Records to process

(** * genie-flow-invoker: factory, Neo4j executor and chat adapter

    A shallow embedding of [genie_flow_invoker/factory.py],
    [genie_flow_invoker/invoker/neo4j.py] and
    [genie_flow_invoker/invoker/openai.py], with the properties of the
    specification proved (or refuted) against it. *)

Set Warnings "-register-all".
From stdpp Require Import base gmap strings list.
From Stdlib Require Import ZArith Ascii.
Open Scope string_scope.

(* ================================================================== *)
(** ** Python values *)

(** The values that travel through the invokers: the JSON data model
    (as produced by [json.loads] and by YAML step configurations), with
    integers for numbers.  Objects keep their key order. *)
Inductive jvalue :=
| JNull
| JBool (b : bool)
| JInt (z : Z)
| JStr (s : string)
| JArr (l : list jvalue)
| JObj (kvs : list (string * jvalue)).

(** Decimal rendering of an integer, as [str(int)]. *)
Fixpoint digits_N (fuel : nat) (n : N) (acc : string) : string :=
  match fuel with
  | O => acc
  | S f =>
      let acc' := String (ascii_of_N (48 + N.modulo n 10)) acc in
      if (n <? 10)%N then acc' else digits_N f (N.div n 10) acc'
  end.

Definition z_str (z : Z) : string :=
  if (z <? 0)%Z then "-" ++ digits_N (S (N.size_nat (Z.to_N (- z)))) (Z.to_N (- z)) ""
  else digits_N (S (N.size_nat (Z.to_N z))) (Z.to_N z) "".

Definition sq (s : string) : string := "'" ++ s ++ "'".

(** [repr] of a value (strings in single quotes, without escaping). *)
Fixpoint py_repr (v : jvalue) : string :=
  match v with
  | JNull => "None"
  | JBool true => "True"
  | JBool false => "False"
  | JInt z => z_str z
  | JStr s => sq s
  | JArr l =>
      "[" ++ String.concat ", " (map py_repr l) ++ "]"
  | JObj kvs =>
      "{" ++ String.concat ", " (map (fun kv => sq kv.1 ++ ": " ++ py_repr kv.2) kvs) ++ "}"
  end.

(** [str(v)]: a string is shown bare, everything else as its repr. *)
Definition py_str (v : jvalue) : string :=
  match v with JStr s => s | _ => py_repr v end.

(* ================================================================== *)
(** ** Exceptions and the effects of the code *)

(** The exception classes raised on the paths we model. *)
Inductive exc_class :=
| ValueError | KeyError | TypeError | AssertionError | AttributeError
| ResultConsumedError    (** neo4j.exceptions.ResultConsumedError *)
| Neo4jError             (** neo4j.exceptions.Neo4jError and its subclasses *)
| ServiceUnavailable     (** neo4j.exceptions.ServiceUnavailable *)
| BareException          (** a plain [Exception] *)
| KeyboardInterrupt.     (** a [BaseException] that is not an [Exception] *)

Record exn := Exn { exn_class : exc_class; exn_arg : string }.

(** [isinstance(e, Exception)] *)
Definition is_Exception (c : exc_class) : bool :=
  match c with KeyboardInterrupt => false | _ => true end.

(** [str(e)] for an exception built with one string argument: a
    [KeyError] shows the repr of its argument. *)
Definition exn_str (e : exn) : string :=
  match exn_class e with
  | KeyError => sq (exn_arg e)
  | _ => exn_arg e
  end.

(** A computation that returns a value or raises. *)
Inductive result (A : Type) := Ok (a : A) | Raise (e : exn).
Arguments Ok {A} a.
Arguments Raise {A} e.

Global Instance result_ret : MRet result := fun _ a => Ok a.
Global Instance result_bind : MBind result := fun _ _ f m =>
  match m with Ok a => f a | Raise e => Raise e end.

Definition raise {A} (c : exc_class) (msg : string) : result A := Raise (Exn c msg).

(** [for x in xs: ys.append(f(x))], stopping at the first exception. *)
Fixpoint map_res {A B} (f : A -> result B) (xs : list A) : result (list B) :=
  match xs with
  | [] => Ok []
  | x :: r => y ← f x; ys ← map_res f r; Ok (y :: ys)
  end.

(** State passing with exceptions: the state survives a raise, so that
    mutations done before the exception stay visible. *)
Definition M (S A : Type) := S -> result A * S.

Global Instance M_ret {S} : MRet (M S) := fun _ a s => (Ok a, s).
Global Instance M_bind {S} : MBind (M S) := fun _ _ f m s =>
  match m s with
  | (Ok a, s') => f a s'
  | (Raise e, s') => (Raise e, s')
  end.

Definition throw {S A} (c : exc_class) (msg : string) : M S A :=
  fun s => (Raise (Exn c msg), s).
Definition gets {S A} (f : S -> A) : M S A := fun s => (Ok (f s), s).
Definition modify {S} (f : S -> S) : M S unit := fun s => (Ok tt, f s).

(* ================================================================== *)
(** ** factory.py: [InvokerFactory] *)

Module Factory.

(** A dict object (string keys).  Dict objects live in a heap so that
    aliasing between [self.config[t]] and the dict handed to an invoker
    is explicit. *)
Abbreviation dict := (gmap string jvalue).
Abbreviation loc := positive.

(** An invoker class of the registry (its name in the registry is
    unrelated to it). *)
Abbreviation invoker_class := string.

(** The result of [cls.from_config(config)]: the class and the dict
    object it was given. *)
Record invoker := Invoker { inv_class : invoker_class; inv_config : loc }.

(** [self.config]'s values are dict objects of the heap; [self._registry]
    maps names to classes.  [constructed] logs the [from_config] calls. *)
Record world := World {
  heap : gmap loc dict;
  next_loc : loc;
  config : gmap string loc;
  registry : gmap string invoker_class;
  constructed : list invoker
}.

Definition set_heap (h : gmap loc dict) (w : world) : world :=
  World h (next_loc w) (config w) (registry w) (constructed w).
Definition set_registry (r : gmap string invoker_class) (w : world) : world :=
  World (heap w) (next_loc w) (config w) r (constructed w).

(** [dict()]: allocate a fresh empty dict object. *)
Definition new_dict : M world loc := fun w =>
  (Ok (next_loc w),
   World (<[next_loc w := ∅]> (heap w)) (Pos.succ (next_loc w))
         (config w) (registry w) (constructed w)).

(** [target.update(other)]: every key of [other] is written into the
    object [target], overwriting. *)
Definition dict_update (target : loc) (other : dict) : M world unit :=
  modify (fun w => set_heap (alter (fun d => other ∪ d) target (heap w)) w).

(** [cls.from_config(config)]: the class receives the object [config]. *)
Definition from_config (cls : invoker_class) (cfg : loc) : M world invoker :=
  fun w =>
    (Ok (Invoker cls cfg),
     World (heap w) (next_loc w) (config w) (registry w)
           (constructed w ++ [Invoker cls cfg])).

(** [f"{d}"] for a dict (keys in the map's order). *)
Definition dict_repr (d : dict) : string := py_repr (JObj (map_to_list d)).

(** Looking a value up in a dict with [str] keys: strings by equality,
    other scalars are never keys, containers are unhashable. *)
Definition str_key_lookup {V} (m : gmap string V) (k : jvalue) : result (option V) :=
  match k with
  | JStr s => Ok (m !! s)
  | JArr _ => raise TypeError "unhashable type: 'list'"
  | JObj _ => raise TypeError "unhashable type: 'dict'"
  | _ => Ok None
  end.

(** [register_invoker(invoker_name, invoker_class)] *)
Definition register_invoker (name : string) (cls : invoker_class) : M world unit :=
  fun w =>
    match registry w !! name with
    | Some _ => (raise ValueError (sq name ++ " is already registered"), w)
    | None => (Ok tt, set_registry (<[name := cls]> (registry w)) w)
    end.

Definition lift {S A} (r : result A) : M S A := fun s => (r, s).

(** [create_invoker(invoker_config)] *)
Definition create_invoker (invoker_config : dict) : M world invoker :=
  match invoker_config !! "type" with
  | None => throw ValueError ("Invalid invoker config: " ++ dict_repr invoker_config)
  | Some invoker_type =>
      w ← gets id;
      ocls ← lift (str_key_lookup (registry w) invoker_type);
      match ocls with
      | None => throw ValueError ("Unknown invoker type: " ++ py_str invoker_type)
      | Some cls =>
          odefaults ← lift (str_key_lookup (config w) invoker_type);
          cfg ← match odefaults with
                | Some l => mret l
                | None => new_dict
                end;
          _ ← dict_update cfg invoker_config;
          from_config cls cfg
      end
  end.

(** [InvokersPool(queue)]: the invokers in the order they were put. *)
Record InvokersPool := MkPool { pool_queue : list invoker }.

(** [for _ in range(n): queue.put(self.create_invoker(config))] *)
Fixpoint fill_queue (n : nat) (cfg : dict) : M world (list invoker) :=
  match n with
  | O => mret []
  | S k => i ← create_invoker cfg; r ← fill_queue k cfg; mret (i :: r)
  end.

To do
Going down the listing above, begin printing at the line with "(** [cls.from_config(config)]: the" and finish with the line with "World (heap w) (next_loc w) (config w) (registry", exactly as they appear.

Task response
(** [cls.from_config(config)]: the class receives the object [config]. *)
Definition from_config (cls : invoker_class) (cfg : loc) : M world invoker :=
  fun w =>
    (Ok (Invoker cls cfg),
     World (heap w) (next_loc w) (config w) (registry w)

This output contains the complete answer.